歴史の語り部「久賀島」


「長崎と天草地方の潜伏キリシタンと関連遺産」が今年の世界文化遺産に登録された、この中には五島列島から3か所、北松小値賀町佐世保市黒島が各1か所、共通項は限界集落的村落。
私は仕事を兼ねて20年位前から全ての構成遺産を見て来たし、久賀島等は祖母の嫁ぎ先で幼少の頃、村一番の旧家に泊まり、夜に動物の鳴き声に怯えて中々眠れなかったのはほろ苦い思い出、翌朝聞いたら野生の鹿らしく、当時から人間より鹿の数が多かったようだ。
福江島と周辺には今でいう潜伏キリシタンの末裔があちこちに存在、早朝5時の教会ミサに身を隠すようにして行っていた、町内の人々は禁教迫害時代を自分たちの先祖から伝え聞きキリスト教信者を「外道=ゲド」と呼称 蔑視していた。
潜伏キリシタンがその信仰を親が子に伝え、代々秘かに継承して来たのと同じように仏教、神道の彼等もまた代々親が子に子から孫に「ゲド」とは余り付き合うな、と一線を引き同じ地域で共に生活をした来た歴史がある。

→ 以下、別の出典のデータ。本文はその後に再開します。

Lemma validate_source_errors (errors : list str) (source : FundingSource) :
  validate_source errors source = errors ++ source_errors source.
Proof.
  unfold validate_source, source_errors, tidelift_errors.
  rewrite !append_if_rule.
  destruct (bool_decide (platform source = TIDELIFT));
    destruct (bool_decide (platform source = THANKS_DEV));
    destruct (bool_decide (platform source = CUSTOM));
    cbn [andb];
    repeat match goal with
           | |- context [if ?b then _ else _] => destruct b
           end;
    rewrite ?append_if_rule; cbn [rule_if];
    rewrite <- ?app_assoc, ?app_nil_r; reflexivity.
Qed.

Lemma fold_validate_source (l : list FundingSource) (errors : list str) :
  fold_left validate_source l errors = errors ++ flat_map source_errors l.
Proof.
  revert errors. induction l as [|s l IH]; intros errors; simpl.
  - rewrite app_nil_r. reflexivity.
  - rewrite IH, validate_source_errors, <- app_assoc. reflexivity.
Qed.

(** The rules are checked one after the other and every failure is
    kept. *)
Lemma validate_configuration_rules (config : FundingConfiguration) :
  validate_configuration config
  = rule_if (str_falsy (project_name config)) msg_project_name
    ++ rule_if (Nat.eqb (length (beneficiaries config)) 0) msg_beneficiary
    ++ rule_if (Nat.eqb (length (funding_sources config)) 0) msg_source
    ++ flat_map source_errors (funding_sources config)
    ++ rule_if (negb (Nat.eqb (length (map t_name (tiers config)))
                              (distinct_count (map t_name (tiers config)))))
               msg_tier_names
    ++ rule_if (negb (Nat.eqb (length (map g_name (goals config)))
                              (distinct_count (map g_name (goals config)))))
               msg_goal_names.
Proof.
  unfold validate_configuration.
  rewrite !append_if_rule, fold_validate_source, ?append_if_rule.
  rewrite <- !app_assoc. reflexivity.
Qed.

Lemma count_msg_app (msg : str) (a b : list str) :
  count_msg msg (a ++ b) = count_msg msg a + count_msg msg b.
Proof. unfold count_msg. rewrite List.filter_app, length_app. reflexivity. Qed.

Lemma count_msg_rule (msg : str) (b : bool) (x : str) :
  count_msg msg (rule_if b x) = if b && bool_decide (x = msg) then 1 else 0.
Proof.
  unfold count_msg. destruct b; [|reflexivity]. simpl.
  destruct (bool_decide (x = msg)); reflexivity.
Qed.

少子高齢化と人口減少、全国一離島の多い長崎県の若者は都会に職を求めて人口流出、せめて交流人口を拡大、県勢を回復を図るには世界遺産登録は絶好の機会と観光、水産、運輸等、世界遺産サマ様の様相である。
これを機会に過去の確執を清算五島列島に新しい風が吹くことを期待したいが久賀島の田ノ浦、細石流、五輪 久賀島の信者達はこの世界遺産フィーバーをどう受け止め消化しているのだろうか、恩讐の彼方に五島の海は黙して語らない。